Lets' divide this code to 3 parts.
for (k = 3; k <= n; k++)
A[k] = 0;
Above code is assigning value $0$ to array $A$ from index $3$ till $n$. It’s interesting to note that $A[0], A[1], A[2]$ could be garbage values or some integers, but for this particular code, we dont’ need to worry about them. Since, we are operating on index $\geq 3$.
for (j = 3; j <= n; j++)
if (!A[j]) printf("%d", j);
We are just printing the values of index $j$ after processing over the array $A[j\geq3]$. Hence above two codes are not contributing to operations over $A$, rather assigning and printing.
for (k = 2; k <= TwoLog_n; k++)
for (j = k+1; j <= n; j++)
A[j] = A[j] || (j%k);
We need to analyze third line of this code. $||$ is logical OR operator which gives $True$ when atleast one value is $True$. Hence co-domain of $A[p]$ will be $\{0,1\}$. Now $A[j] == 1$ when $A[j]==1$ or $j\%k \ != 0$ (inclusive OR). $A[j]==1$ won’t reveal us with much information regarding how $A[j]$ getting updated, so we need to analyze $j\%k$.
$\text{if }j\%k ==0 \text{ then }\exists_{m \in \{1,2,\dots, \lfloor\frac{n}{k}\rfloor\}} \ j = =mk$
$\implies A[j] == 1 \text{ when j is not a multiple of k}$
when,
$k=2$, then $\forall_{n \geq j \geq 2+1} \ (2 \bcancel{|} j \implies \ A[j] == 1)$
$k=3$, then $\forall_{n \geq j \geq 3+1} \ (3 \bcancel{|} j \implies \ A[j] == 1)$
Its’ important to recall that we are updating the same array $A$ at $i^{th}$ index in every successive iteration of loop. Hence when $k=p$ then $\forall_{n \geq j \geq 3} \ (\exists_{m \in \{1,2,\dots,p\}} \ m \ \bcancel{|} \ j \implies A[j]==1)$. Its’ contrapositive can be written as $\forall_{n \geq j \geq 3} \ (A[j]==0 \implies \forall_{m \in \{1,2,\dots,p\}} \ m \ | \ j )$.
This says for a value of $j$, if $A[j]==0$ then $j$ should be divisible by every integer from $1$ to $p$. This means that $j$ should be a multiple of every integer from $1$ to $p$, hence $j = p!$ and $p$ goes till $2*\lceil\log_2{n}\rceil$.

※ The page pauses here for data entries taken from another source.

(* ===== verification/Clock.v ===== *)
(** * The clock

    Models [include/inference_scheduler/clock.hpp]: a [Clock] is what can be read,
    [SystemClock] reads the steady clock (whose readings are a parameter, [Env]),
    and [SimulatedClock] stands where it was put.  A scheduler under a simulated
    clock keeps its invariant whatever the clock is made to show, and its queued
    requests expire exactly when the clock has been advanced by their
    allowance. *)

From S2P Require Import Prelude Enums Ids Float64 Types State Admission Queue Batch Dispatch Completion Control Frames Lifecycle Index Accounts Micro Refine Seed BatchSpec Handlers Machine Demo Safety DispatchSpec Tending.
Open Scope Z_scope.

(** ** The interface and its two implementations *)

Class Clock (C : Type) := now : C -> Z.

(** The steady clock at its [n]-th reading. *)
Definition SystemClock : Type := nat.
#[export] Instance SystemClock_now `{Env} : Clock SystemClock := env_clock.

Record SimulatedClock := mkSimulatedClock { sim_now : Z }.
#[export] Instance SimulatedClock_now : Clock SimulatedClock := sim_now.

Definition advance (d : Z) (c : SimulatedClock) : SimulatedClock := mkSimulatedClock (i64 (sim_now c + d)).
Definition set_clock (t : Z) (_ : SimulatedClock) : SimulatedClock := mkSimulatedClock t.

(** What a scheduler reads from a simulated clock that stands still during a
    call. *)
Definition standing `{Env} (c : SimulatedClock) : Env := {|
  env_clock _ := now c;
  env_cast := env_cast;
  env_f64_string := env_f64_string
|}.

(** ** A scheduler under a simulated clock *)

Inductive SimAction :=
| SimAdvance (d : Z)
| SimSet (t : Z)
| SimOp (o : Op).

Section Simulation.
  Context `{Env}.

Definition sim_step (a : SimAction) (cs : SimulatedClock * Impl) : SimulatedClock * Impl :=
  match a with
  | SimAdvance d => (advance d cs.1, cs.2)
  | SimSet t => (set_clock t cs.1, cs.2)
  | SimOp o => (cs.1, exec (@run_op (standing cs.1) o) cs.2)
  end.

(** The states a scheduler reaches under a clock that starts at [t]. *)
Inductive simulated (cf : SchedulerConfig) (ep : option Z) (salt t : Z) : SimulatedClock * Impl -> Prop :=
| sim_init : simulated cf ep salt t (mkSimulatedClock t, init_impl cf ep salt)
| sim_next cs a : simulated cf ep salt t cs -> match a with SimOp o => guard cs.2 o | _ => True end ->
    simulated cf ep salt t (sim_step a cs).

Lemma simulated_Inv cf ep salt t cs : simulated cf ep salt t cs -> Inv cs.2.
Proof.
  induction 1 as [|cs a _ IH G]; [eapply (@reachable_Inv H cf ep salt), reach_init|]. destruct a; cbn [sim_step snd]; [done..|].
  eapply Inv_rtc; [|exact IH]. by apply (@op_refines (standing cs.1)).
Qed.

(** ** Expiry *)

Lemma expire_elsewhere id i s : i <> id -> requests (exec (expire_request id) s) !! i = requests s !! i.
Proof.
  intros Hi. destruct (requests s !! id) as [r|] eqn:E.
  - rewrite (expire_requests id s r E). case_bool_decide; [|done]. by rewrite lookup_insert_ne.
  - unfold expire_request. rewrite exec_bind, result_gets, exec_gets. unfold request_of. by rewrite E.
Qed.

(** The body of the scan's loop. *)
Abbreviation expire_known := (fun id => o ← gets (fun s => requests s !! id);
  match o with Some _ => expire_request id | None => mret tt end).

Lemma expire_known_elsewhere id i s : i <> id -> requests (exec (expire_known id) s) !! i = requests s !! i.
Proof. intros Hi. cbv beta. rewrite exec_bind, result_gets, exec_gets. destruct (requests s !! id); [by apply expire_elsewhere|done]. Qed.

Lemma expire_list_other l s i : i ∉ l -> requests (exec (foreach l expire_known) s) !! i = requests s !! i.
Proof.
  revert s. induction l as [|id l IH]; intros s Hi; [done|]. rewrite not_elem_of_cons in Hi. destruct Hi as [Hne Hi].
  cbn [foreach]. by rewrite exec_bind, IH, expire_known_elsewhere.
Qed.

Lemma expire_list l s i r :
  NoDup l -> requests s !! i = Some r -> rec_state r = RS_Queued ->
  requests (exec (foreach l expire_known) s) !! i = Some (if bool_decide (i ∈ l) then set_expired r else r).
Proof.
  intros ND Hr Hs. revert s Hr. induction l as [|id l IH]; intros s Hr; [by rewrite bool_decide_eq_false_2 by set_solver|].
  apply NoDup_cons in ND as [Hni ND]. cbn [foreach]. rewrite exec_bind. destruct (decide (i = id)) as [<-|Hne].
  - rewrite expire_list_other, bool_decide_eq_true_2 by (done || set_solver). cbv beta. rewrite exec_bind, result_gets, exec_gets, Hr.
    by rewrite (expire_requests i s r Hr), bool_decide_eq_true_2, lookup_insert_eq.
  - rewrite IH by (done || by rewrite expire_known_elsewhere).
    by assert (bool_decide (i ∈ id :: l) = bool_decide (i ∈ l)) as -> by (apply bool_decide_ext; set_solver).
Qed.

(** The scan that every plan starts with expires the requests that are due and no
    other. *)
Lemma expire_scan_exact t s i r :
  QInv s -> requests s !! i = Some r -> rec_state r = RS_Queued ->
  requests (exec (expire_scan t) s) !! i = Some (if is_expired (rec_spec r) t then set_expired r else r).
Proof.
  intros Q Hr Hs. unfold expire_scan. rewrite exec_bind, result_gets, exec_gets.
  rewrite (expire_list _ s i r); [|apply NoDup_ListNoDup, List.NoDup_filter, NoDup_ListNoDup, NoDup_elements|done..].
  assert (i ∈ List.filter (expirable s t) (elements (queued s)) <-> is_expired (rec_spec r) t = true) as E.
  { rewrite list_elem_of_In, List.filter_In, <- list_elem_of_In, elem_of_elements, (q_queued _ Q). unfold expirable. rewrite Hr, Hs. naive_solver. }
  case_bool_decide as Hb; [by rewrite (proj1 E Hb)|]. destruct (is_expired (rec_spec r) t); [|done]. by destruct Hb; apply E.
Qed.

(** What a queued request may undergo from [expire_request] at [now]. *)
Definition due (i now : Z) (s s' : Impl) : Prop :=
  forall r, requests s !! i = Some r ->
    requests s' !! i = Some r \/
    (rec_state r = RS_Queued /\ is_expired (rec_spec r) now = true /\
     requests s' !! i = Some (set_expired r)).

#[export] Instance due_preorder i now : PreOrder (due i now).
Proof.
  split; [by intros s r Hr; left|]. intros s1 s2 s3 H1 H2 r Hr.
  destruct (H1 r Hr) as [Hr2|(Hs & He & Hr2)].
  - destruct (H2 r Hr2) as [|(? & ? & ?)]; auto.
  - right. split_and!; [done..|]. by destruct (H2 _ Hr2) as [|[? _]].
Qed.

Lemma due_same i now s s' : requests s' = requests s -> due i now s s'.
Proof. intros E r Hr. left. by rewrite E. Qed.

Lemma expire_scan_due i now s : Inv s -> due i now s (exec (expire_scan now) s).
Proof.
  intros I r Hr. destruct (decide (rec_state r = RS_Queued)) as [Hs|Hs].
  - rewrite (expire_scan_exact now s i r (i_queue _ I) Hr Hs).
    destruct (is_expired _ _) eqn:He; [by right|by left].
  - left. exact (expire_scan_record i r now s Hs Hr).
Qed.

Lemma expire_due i now id r s :
  requests s !! id = Some r -> is_expired (rec_spec r) now = true -> due i now s (exec (expire_request id) s).
Proof.
  intros Hr He r' Hr'. rewrite (expire_requests id s r Hr). case_bool_decide as Hs; [|by left].
  rewrite lookup_insert. case_decide as E; [|by left]. subst i. simplify_eq. by right.
Qed.

Lemma prune_pending_due i now k q s : due i now s (exec (prune_pending k now q) s).
Proof.
  revert s. induction q as [|top q IH]; intros s; cbn [prune_pending]; [by apply due_same|].
  rewrite !exec_bind, !result_gets, !exec_gets.
  destruct (requests s !! re_id top) as [r|] eqn:Hr.
  2:{ rewrite exec_bind. etrans; [|apply IH]. by apply due_same. }
  destruct (_ || _); [rewrite exec_bind; etrans; [|apply IH]; by apply due_same|].
  destruct (is_expired _ _) eqn:He; [|by apply due_same]. rewrite !exec_bind. etrans; [|apply IH].
  set (s1 := exec (modify _) s). trans s1; [by apply due_same|]. by apply (expire_due i now (re_id top) r).
Qed.

Lemma scan_flows_due i now ks best s : due i now s (exec (scan_flows now ks best) s).
Proof.
  revert best s. induction ks as [|k ks IH]; intros best s; cbn [scan_flows]; [by apply due_same|].
  rewrite !exec_bind, result_gets, exec_gets. set (s1 := exec (put_flow _ _) s).
  trans s1; [by apply due_same|]. etrans; [apply prune_pending_due|]. case_match; rewrite exec_bind; (etrans; [|apply IH]); by apply due_same.
Qed.

(** Choosing the next request after the scan expires nothing else. *)
Lemma pick_after_scan i now s : due i now s (exec (pick_seed now) s).
Proof.
  unfold pick_seed. rewrite !exec_bind, result_gets, exec_gets. etrans; [apply scan_flows_due|].
  apply due_same. by destruct (result (scan_flows _ _ _) _) as [[? ?]|].
Qed.

Lemma pick_due i s : Inv s -> due i (result clock_now s) s (exec pick_next s).
Proof.
  intros I. unfold pick_next. rewrite !exec_bind.
  assert (due i (result clock_now s) s (exec clock_now s)) as H1 by by apply due_same.
  assert (Inv (exec clock_now s)) as I1 by by apply clock_now_Inv.
  etrans; [exact H1|]. etrans; [by apply expire_scan_due|]. apply pick_after_scan.
Qed.

(** The first half of [plan_next]: a queued request is expired if it is due, and
    otherwise as it was. *)
Lemma pick_exact i r s :
  Inv s -> requests s !! i = Some r -> rec_state r = RS_Queued ->
  requests (exec pick_next s) !! i = Some (if is_expired (rec_spec r) (result clock_now s) then set_expired r else r).
Proof.
  intros I Hr Hs. unfold pick_next. rewrite !exec_bind.
  assert (Inv (exec clock_now s)) as I1 by by apply clock_now_Inv.
  pose proof (expire_scan_exact (result clock_now s) (exec clock_now s) i r (i_queue _ I1) Hr Hs) as He.
  destruct (pick_after_scan i (result clock_now s) _ _ He) as [|(Hq & Hx & _)]; [done|].
  destruct (is_expired (rec_spec r) (result clock_now s)) eqn:Ex; [done|congruence].
Qed.

(** ** Advancing the clock *)

Definition advances (ds : list Z) (c : SimulatedClock) : SimulatedClock := foldl (fun c d => advance d c) c ds.
Definition elapsed (ds : list Z) : Z := fold_right Z.add 0 ds.

Lemma elapsed_nonneg ds : Forall (fun d => 0 <= d) ds -> 0 <= elapsed ds.
Proof. induction 1; simpl; lia. Qed.

Lemma advances_elapsed ds c :
  Forall (fun d => 0 <= d) ds -> - 2 ^ 63 <= sim_now c -> sim_now c + elapsed ds < 2 ^ 63 ->
  now (advances ds c) = sim_now c + elapsed ds.
Proof.
  intros Hds. revert c. induction Hds as [|d ds Hd Hds IH]; intros c Hl Hu; unfold advances in *; simpl in *; [unfold now, SimulatedClock_now; lia|].
  pose proof (elapsed_nonneg ds Hds). rewrite IH; unfold advance; simpl; rewrite i64_id by lia; lia.
Qed.

End Simulation.

(** ** The theorem *)

(** C35: Deadlines under a simulated clock.  A queued request whose deadline was
    set [d] nanoseconds ahead of the clock, and that is still queued after the
    clock was advanced step by step, is expired when the scheduler next looks
    for work (the first half of [plan_next]) if the steps add up to at least
    [d], and is otherwise still queued, its record as it was.  (The readings
    and the deadline are within the clock's 64 bits.) *)
Theorem deadlines_expire_on_time `{Env} cf ep salt t s i r d t0 ds :
  let c := advances ds (mkSimulatedClock t0) in
  simulated cf ep salt t (c, s) -> requests s !! i = Some r -> rec_state r = RS_Queued ->
  spec_deadline (rec_spec r) = deadline_after d t0 -> 0 <= d -> - 2 ^ 63 <= t0 -> t0 + d < 2 ^ 63 ->
  Forall (fun d => 0 <= d) ds -> t0 + elapsed ds < 2 ^ 63 ->
  exists r', requests (sim_step (SimOp OpPick) (c, s)).2 !! i = Some r' /\
    if d <=? elapsed ds
    then rec_state r' = RS_Expired /\ rec_terminal_reason r' = "deadline_expired"%string
    else r' = r.
Proof.
  intros c Hsim Hr Hs Hd H0 Hl Hu Hds Ht. pose proof (simulated_Inv _ _ _ _ _ Hsim) as I. cbn [snd] in I.
  exists (if d <=? elapsed ds then set_expired r else r). split; [|by destruct (d <=? elapsed ds)].
  cbn [sim_step run_op fst snd]. rewrite exec_bind, exec_ret, (@pick_exact (standing c) i r s I Hr Hs).
  change (result (@clock_now (standing c)) s) with (now c).
  unfold c. rewrite advances_elapsed by (done || simpl; lia). unfold is_expired. rewrite Hd. unfold deadline_after, deadline_at, expired.
  cbn [dl_valid dl_point negb andb sim_now]. rewrite i64_id by lia. by destruct (Z.leb_spec d (elapsed ds)), (Z.leb_spec (t0 + d) (t0 + elapsed ds)); try lia.
Qed.

(** A request with five seconds is submitted at zero; the clock is advanced by two
    and by three. *)
Definition demo_due : RequestSpec := (demo_spec 3) <| spec_deadline := deadline_after 5000000000 0 |>.
Definition demo_steps : list Z := [2000000000; 3000000000].
Definition demo_simulated : SimulatedClock * Impl :=
  foldl (fun cs a => sim_step a cs) (mkSimulatedClock 0, demo_init)
    [SimOp (OpRegister demo_reg); SimOp (OpSubmit demo_due (Some 100)); SimAdvance 2000000000; SimAdvance 3000000000].

Lemma demo_simulated_reached : simulated default_scheduler_config None 5 0 demo_simulated.
Proof.
  unfold demo_simulated. cbn [foldl]. do 2 (apply sim_next; [|exact I]). apply sim_next; [|by vm_compute].
  apply sim_next; [|exact I]. apply sim_init.
Qed.

Lemma deadlines_expire_on_time_witness :
  exists r', requests (sim_step (SimOp OpPick) demo_simulated).2 !! 100 = Some r' /\
    rec_state r' = RS_Expired /\ rec_terminal_reason r' = "deadline_expired"%string.
Proof.
  pose proof (deadlines_expire_on_time default_scheduler_config None 5 0 demo_simulated.2 100 (request_of demo_simulated.2 100)
    5000000000 0 demo_steps) as HT.
  cbv zeta in HT. assert (advances demo_steps (mkSimulatedClock 0) = demo_simulated.1) as E by by vm_compute.
  assert ((5000000000 <=? elapsed demo_steps) = true) as Et by by vm_compute.
  rewrite E, Et, <- surjective_pairing in HT.
  apply HT; [exact demo_simulated_reached|by vm_compute|by vm_compute|by vm_compute|lia|lia|lia|repeat constructor; lia|by vm_compute].
Defined.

After exiting nested loops, the $j$ value(s) for which $A[j]==0$ should be multiple of $(2*\lceil\log_2{n}\rceil)!$. But first we need to check if $(2*\lceil\log_2{n}\rceil)! \leq n$ ($\textbf{why?}$), because $j \leq n$.
$$\begin{align}(2*\lceil\log_2{n}\rceil)! &\qquad n\cr \log {2*\lceil\log_2{n}\rceil!} &\qquad \log_2{n} \tag{log both sides} \cr 2*\log_2{n}\log_2{2*\log_2{n}} &\qquad \log_2{n}\end{align}$$
Clearly $(2*\lceil\log_2{n}\rceil)! > n$, hence for no value of $j \leq n$, $A[j]==0$. So no $j$ value will be printed in the last for-loop $or$ it would be an empty set.
Hence, $\textbf{Option D}$.